The key insight both frameworks share
Tool descriptions are the interface layer, not documentation.
When you write a description for a tool, you are not writing it for a developer to read. You are writing it for the AI model to read. That changes everything about how you should write them.
Be specific about when to use this tool versus a similar one. Be clear about what the inputs mean. Be explicit about what the output contains. Vague descriptions lead to the model picking the wrong tool or calling it with the wrong parameters.
I learned this the hard way. My first version of the scale deployment tool had a description that just said "Scale a deployment." Claude kept confusing it with the restart tool. Adding specificity about what scaling means versus restarting fixed it immediately.
Where they differ
ADK is a full framework. It handles multi-agent systems, bidirectional streaming, session management, deployment to Google Cloud, evaluation, and observability. It is designed for production enterprise applications.

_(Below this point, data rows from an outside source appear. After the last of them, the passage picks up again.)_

Lemma lists_unmap_page p page : keeps_lists (unmap_page p page).
Proof. apply lists_same. intros m. unfold unmap_page. by destruct (m.(m_ptes) !! _) as [[f fl]|]. Qed.

Lemma lists_update_flags p page fl : keeps_lists (update_flags p page fl).
Proof. apply lists_same. intros m. unfold update_flags. by destruct (m.(m_ptes) !! _) as [[f fl']|]. Qed.

Lemma lists_for_each {X} (xs : list X) (c : X → VM unit) : (∀ x, keeps_lists (c x)) → keeps_lists (for_each xs c).
Proof. intros Hc. induction xs; cbn; [by intros m|]. by apply lists_bind. Qed.

Lemma lists_find_area p addr : keeps_lists (find_area p addr).
Proof.
  intros m. unfold find_area, mbind, VM_bind, space, gets, modify. set (st := default addrspace_default _).
  assert ((get_area st addr).2.(memory_areas) = st.(memory_areas)) as Hsame.
  { unfold get_area. destruct (_ ≫= _); [done|]. by destruct (search_area _ _ _ _ _) as [[i|]|]. }
  destruct (get_area st addr) as [r st']. cbn in *. intros q. unfold areas_of. cbn.
  destruct (decide (q = p)) as [->|Hne]; [by rewrite lookup_insert_eq|by rewrite lookup_insert_ne].
Qed.

Ltac keeps_lists_tac := repeat first
  [ apply lists_allocate | apply lists_map_to | apply lists_unmap_page | apply lists_update_flags
  | apply lists_find_area | apply lists_contents; first [apply contents_on_files|apply contents_drop_ref|apply contents_take_exclusive]
  | case_match | apply lists_bind; [|intros ?] | by intros ? ].

Lemma lists_alloc_map p page area z : keeps_lists (alloc_map_zeroed_page p page area z).
Proof. unfold alloc_map_zeroed_page. keeps_lists_tac. Qed.

Lemma lists_get_or_load file id off len : keeps_lists (get_or_load_shared_file_frame file id off len).
Proof. unfold get_or_load_shared_file_frame, alloc_zeroed_frame. keeps_lists_tac. Qed.

Lemma lists_copy_cached file id off len f : keeps_lists (copy_cached_file_page file id off len f).
Proof. unfold copy_cached_file_page. keeps_lists_tac. Qed.

Lemma lists_apply_file_pages p pages area offset n file shared id first : keeps_lists (apply_file_pages p pages area offset n file shared id first).
Proof.
  revert first. induction pages as [|page pages IH]; intros first; cbn; [by intros m|]. apply lists_bind; [|intros f; apply IH].
  unfold apply_file_page, map_existing_frame. apply lists_bind; [by intros m|]. intros [e|]; [by intros m|]. apply lists_bind; [apply lists_get_or_load|].
  intros r. keeps_lists_tac.
Qed.

Lemma lists_apply_cluster p page area n : keeps_lists (apply_page_cluster p page area n).
Proof.
  unfold apply_page_cluster, map_existing_frame. destruct area.(data); [apply lists_alloc_map| |keeps_lists_tac].
  apply lists_bind; [by intros m|]. intros [id|]; [|by intros m]. apply lists_bind; [apply lists_apply_file_pages|]. intros f. keeps_lists_tac.
Qed.

Lemma lists_ensure_writable p addr len : keeps_lists (ensure_user_page_writable p addr len).
Proof. unfold ensure_user_page_writable. keeps_lists_tac; apply lists_apply_cluster. Qed.

Lemma lists_write_bytes fuel p addr src : keeps_lists (write_bytes_loop fuel p addr src).
Proof.
  revert addr src. induction fuel as [|fuel IH]; intros addr [|b src]; [by intros m..|]. cbn [write_bytes_loop]. apply lists_bind.
  - intros m. unfold virt_addr. by destruct (canonical addr).
  - intros v. apply lists_bind; [apply lists_ensure_writable|]. intros w. destruct (negb w); [by intros m|]. apply lists_bind; [by intros m|].
    intros [[f fl]|]; [|by intros m]. apply lists_bind; [by intros m|]. intros u. apply IH.
Qed.
End lists.

(** ** Frames are pages *)

Section full.
Context {A F : Type} `{BuddyAllocator A} `{MappedFiles F}.
Abbreviation VM := (VM A F).
Implicit Types m : Machine A F.

Definition full m : Prop := ∀ f, zlen (frame_bytes m f) = PAGE_SIZE.

Definition keeps_full {X} (c : VM X) : Prop := hoare full c (λ _, full).

Lemma full_bind {X Y} (c : VM X) (k : X → VM Y) : keeps_full c → (∀ x, keeps_full (k x)) → keeps_full (mbind k c).
Proof. intros Hc Hk. by eapply hoare_bind. Qed.

Lemma full_phys {X} (c : VM X) : (∀ m, match c m with Some (_, m') => m'.(m_phys) = m.(m_phys) | None => True end) → keeps_full c.
Proof.
  intros Hc m Hm. specialize (Hc m). destruct (c m) as [[x m']|]; [|done]. intros f. unfold frame_bytes. rewrite Hc. apply Hm.
Qed.

Lemma full_contents {X} (c : VM X) : keeps_contents c → keeps_full c.
Proof. intros Hc. apply full_phys. intros m. specialize (Hc m). destruct (c m) as [[x m']|]; [|done]. by destruct Hc. Qed.

Lemma full_modify (g : Machine A F → Machine A F) : (∀ m, (g m).(m_phys) = m.(m_phys)) → keeps_full (modify g).
Proof. intros Hg. by apply full_phys. Qed.

Lemma full_set f (v : list byte) m : zlen v = PAGE_SIZE → full m → full (with_phys (<[f := v]> m.(m_phys)) m).
Proof.
  intros Hv Hm g. unfold frame_bytes. cbn. destruct (decide (g = f)) as [->|Hne]; [by rewrite lookup_insert_eq|rewrite lookup_insert_ne by done; apply Hm].
Qed.

Lemma full_zero f : keeps_full (zero_frame f).
Proof. intros m Hm. by apply full_set. Qed.

Lemma full_copy f g : keeps_full (copy_frame f g).
Proof. intros m Hm. apply full_set; [apply Hm|done]. Qed.

Lemma full_write f off bytes : 0 <= off → off + zlen bytes <= PAGE_SIZE → keeps_full (write_frame f off bytes).
Proof. intros Ho Hl m Hm. apply full_set; [|done]. rewrite zlen_zsplice; [apply Hm|done|by rewrite Hm]. Qed.

Lemma full_allocate : keeps_full allocate_frame.
Proof.
  apply full_phys. intros m. unfold allocate_frame, allocate_contiguous. destruct (normalized_pages 1); [|done]. by destruct (buddy_alloc _ _) as [[? ?]|].
Qed.

Lemma full_map_to p page f fl : keeps_full (map_to p page f fl).
Proof. apply full_phys. intros m. unfold map_to. by destruct (m.(m_ptes) !! _). Qed.

Lemma full_unmap_page p page : keeps_full (unmap_page p page).
Proof. apply full_phys. intros m. unfold unmap_page. by destruct (m.(m_ptes) !! _) as [[f fl]|]. Qed.

Lemma full_update_flags p page fl : keeps_full (update_flags p page fl).
Proof. apply full_phys. intros m. unfold update_flags. by destruct (m.(m_ptes) !! _) as [[f fl']|]. Qed.

Lemma full_for_each {X} (xs : list X) (c : X → VM unit) : (∀ x, keeps_full (c x)) → keeps_full (for_each xs c).
Proof. intros Hc. apply hoare_for_each. intros x _. apply Hc. Qed.

Lemma full_files {X} (c : VM X) : files_only c → keeps_full c.
Proof. intros Hc. apply full_phys. intros m. specialize (Hc m). destruct (c m) as [[x m']|]; [|done]. by destruct Hc as [fs ->]. Qed.

Ltac full_tac := repeat first
  [ apply full_allocate | apply full_map_to | apply full_unmap_page | apply full_update_flags | apply full_zero | apply full_copy
  | apply full_contents; first [apply contents_on_files|apply contents_drop_ref|apply contents_take_exclusive]
  | apply full_for_each; intros ? | case_match | by apply full_modify | apply full_bind; [|intros ?] | by intros ? ? ].

Lemma zslice_short (l : list byte) a b : zlen (zslice l a b) <= Z.max 0 (b - a).
Proof. unfold zslice, zlen. rewrite length_take. lia. Qed.

Lemma full_get_or_load file id off len : len <= PAGE_SIZE → keeps_full (get_or_load_shared_file_frame file id off len).
Proof.
  intros Hlen. unfold get_or_load_shared_file_frame, alloc_zeroed_frame, must_allocate. full_tac.
  apply full_write; [done|]. pose proof (zslice_short l (page_of (off mod CLUSTER_LEN)) (page_of (off mod CLUSTER_LEN) + Z.min len (sat_sub z (page_of (off mod CLUSTER_LEN))))).
  unfold PAGE_SIZE in *. lia.
Qed.
Lemma full_copy_cached file id off len f : 0 <= len <= PAGE_SIZE → keeps_full (copy_cached_file_page file id off len f).
Proof.
  intros Hlen. unfold copy_cached_file_page. apply full_bind; [apply full_contents, contents_on_files|]. intros [[data valid]|e]; [|by intros m Hm].
  set (co := off mod CLUSTER_LEN). set (n := Z.min (sat_sub valid co) len). assert (0 <= n <= len) by (unfold n, sat_sub; lia).
  apply full_bind; [apply full_write; [done|]|].
  - pose proof (zslice_short data co (co + n)). lia.
  - intros u. apply full_write; [lia|]. unfold zlen. rewrite length_replicate. unfold sat_sub. lia.
Qed.

Lemma full_apply_file_pages p pages area offset n file shared id first : keeps_full (apply_file_pages p pages area offset n file shared id first).
Proof.
  revert first. induction pages as [|page pages IH]; intros first; cbn; [by intros m Hm|]. apply full_bind; [|intros f; apply IH].
  unfold apply_file_page. set (len := Z.min PAGE_SIZE (sat_sub n (page - area.(start)))).
  assert (0 <= len <= PAGE_SIZE) as Hlen by (unfold len, sat_sub, PAGE_SIZE; lia).
  apply full_bind; [by intros m Hm|]. intros [e|]; [by intros m Hm|]. apply full_bind; [apply full_get_or_load; lia|]. intros r.
  assert (keeps_full (frame ← alloc_map_zeroed_page p page area (len <? PAGE_SIZE);
    _ ← (if len =? 0 then mret tt else copy_cached_file_page file id (offset + (page - area.(start))) len frame); mret (Some frame))) as Hpriv.
  { apply full_bind; [unfold alloc_map_zeroed_page, must_allocate; full_tac|]. intros f. apply full_bind; [|by intros u m Hm].
    destruct (len =? 0); [by intros m Hm|by apply full_copy_cached]. }
  destruct shared; [|exact Hpriv]. destruct r; [|exact Hpriv]. unfold map_existing_frame. full_tac.
Qed.

Lemma full_apply_cluster p page area n : keeps_full (apply_page_cluster p page area n).
Proof.
  unfold apply_page_cluster, map_existing_frame, alloc_map_zeroed_page, must_allocate. destruct area.(data); [full_tac| |full_tac].
  apply full_bind; [by intros m Hm|]. intros [id|]; [|by intros m Hm]. apply full_bind; [apply full_apply_file_pages|]. intros f. full_tac.
Qed.

Lemma full_release_frames frames : keeps_full (release_frames frames).
Proof. unfold release_frames. full_tac. Qed.

Lemma full_set_space p st : keeps_full (set_space p st).
Proof. unfold set_space, drop_shared, release_frames, space. full_tac. Qed.

Lemma full_register p area : keeps_full (register p area).
Proof.
  unfold register. apply full_bind; [by intros m Hm|]. intros st. destruct (register_area st area) as [eager st'].
  apply full_bind; [apply full_set_space|]. intros u. destruct eager; [|by intros m Hm]. unfold apply_area, apply_page. full_tac. apply full_apply_cluster.
Qed.

Lemma full_unmap_pages p pages : keeps_full (unmap_pages p pages).
Proof.
  induction pages as [|page pages IH]; cbn; [by intros m Hm|]. unfold release_mapping_ref. full_tac; apply IH.
Qed.

Lemma full_write_back p area s e : keeps_full (write_back_area_range p area s e).
Proof.
  unfold write_back_area_range. destruct area.(data) as [|off bytes zf file shared|]; [by intros m Hm| |by intros m Hm]. destruct shared; [|by intros m Hm].
  destruct (_ <=? _); [by intros m Hm|]. apply full_bind; [by intros m Hm|]. intros n. apply full_bind.
  - apply full_modify. intros m. by destruct (readonly_page_cache_file _ _).
  - intros u. apply full_bind; [by intros m Hm|]. intros writes. apply full_bind; [apply full_files, files_with_cursor, files_write_pages|].
    intros r. full_tac.
Qed.

Lemma full_write_back_areas p areas range : keeps_full (write_back_areas p areas range).
Proof. induction areas as [|a areas IH]; cbn; [by intros m Hm|]. apply full_bind; [apply full_write_back|]. intros [u|e]; [exact IH|by intros m Hm]. Qed.

Lemma full_flush p s len : keeps_full (flush_file_mappings p s len).
Proof. unfold flush_file_mappings. destruct (len =? 0); [by intros m Hm|]. apply full_bind; [by intros m Hm|]. intros st. apply full_write_back_areas. Qed.

Lemma full_try_unmap p s len : keeps_full (try_unmap p s len).
Proof.
  unfold try_unmap. destruct (len =? 0); [by intros m Hm|]. apply full_bind; [apply full_flush|]. intros [u|e]; [|by intros m Hm].
  apply full_bind; [apply full_unmap_pages|]. intros fs. apply full_bind; [apply full_for_each; by intros f m Hm|]. intros u1.
  apply full_bind; [by intros m Hm|]. intros st. apply full_bind; [apply full_set_space|]. by intros u2 m Hm.
Qed.

Lemma full_replace_cow p addr : keeps_full (replace_cow_page p addr).
Proof. unfold replace_cow_page, pte, must_allocate, decrease_ref. full_tac. Qed.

MCP is a protocol. It is lighter, more focused, and model-agnostic. Any AI client that speaks MCP can connect to your server. Claude Desktop, Cursor, and increasingly other tools all support MCP. You write the server once and it works across clients.
For my use case, MCP was the right choice. I wanted Claude to control my local Kubernetes cluster during development. I did not need multi-agent orchestration or managed cloud deployment. I needed a reliable protocol that Claude Desktop could speak natively.
If I was building a production AI system for a business with multiple agents, audit logging, and cloud scale, ADK would be more appropriate.
The .NET angle
Neither ADK nor MCP has official .NET support as a primary language. ADK supports Python, Java, TypeScript, and Go. The official MCP SDK supports Python and TypeScript.
There is a community .NET MCP SDK that works well and that is what I used. But it does mean you are working slightly outside the official tooling for both frameworks if you are a .NET developer.
That said, building an MCP server in .NET is straightforward once you have the SDK. The tooling, testing, and deployment story is the same as any other .NET application.
What ADK does that impressed me
The built-in Dev UI is genuinely useful. When you run an ADK agent locally, you get a browser interface that shows you exactly what the agent is thinking, which tools it called, what parameters it passed, and what came back. That visibility into the agent's reasoning is something I had to build myself for debugging my MCP server.
The multi-agent support is also impressive. ADK lets you define hierarchies of agents where a primary agent can delegate to specialist agents. I have not needed this yet but I can see why it matters for complex workflows.
Source code
My MCP Kubernetes Manager is open source: github.com/aftabkh4n/mcp-kubernetes-manager
It includes an AI-generated release notes pipeline as well - every merged PR automatically generates a structured changelog entry using Claude and GitHub Actions.
If you are a .NET developer curious about building AI agents, MCP is worth exploring even while the official tooling catches up. The protocol is solid and the community SDK works well.
If you are starting fresh and language flexibility matters, ADK is worth a serious look. Google has clearly put real engineering behind it.
Either way, the mental model is the same. Tools, descriptions, and an AI that reads them. That part does not change no matter which framework you use.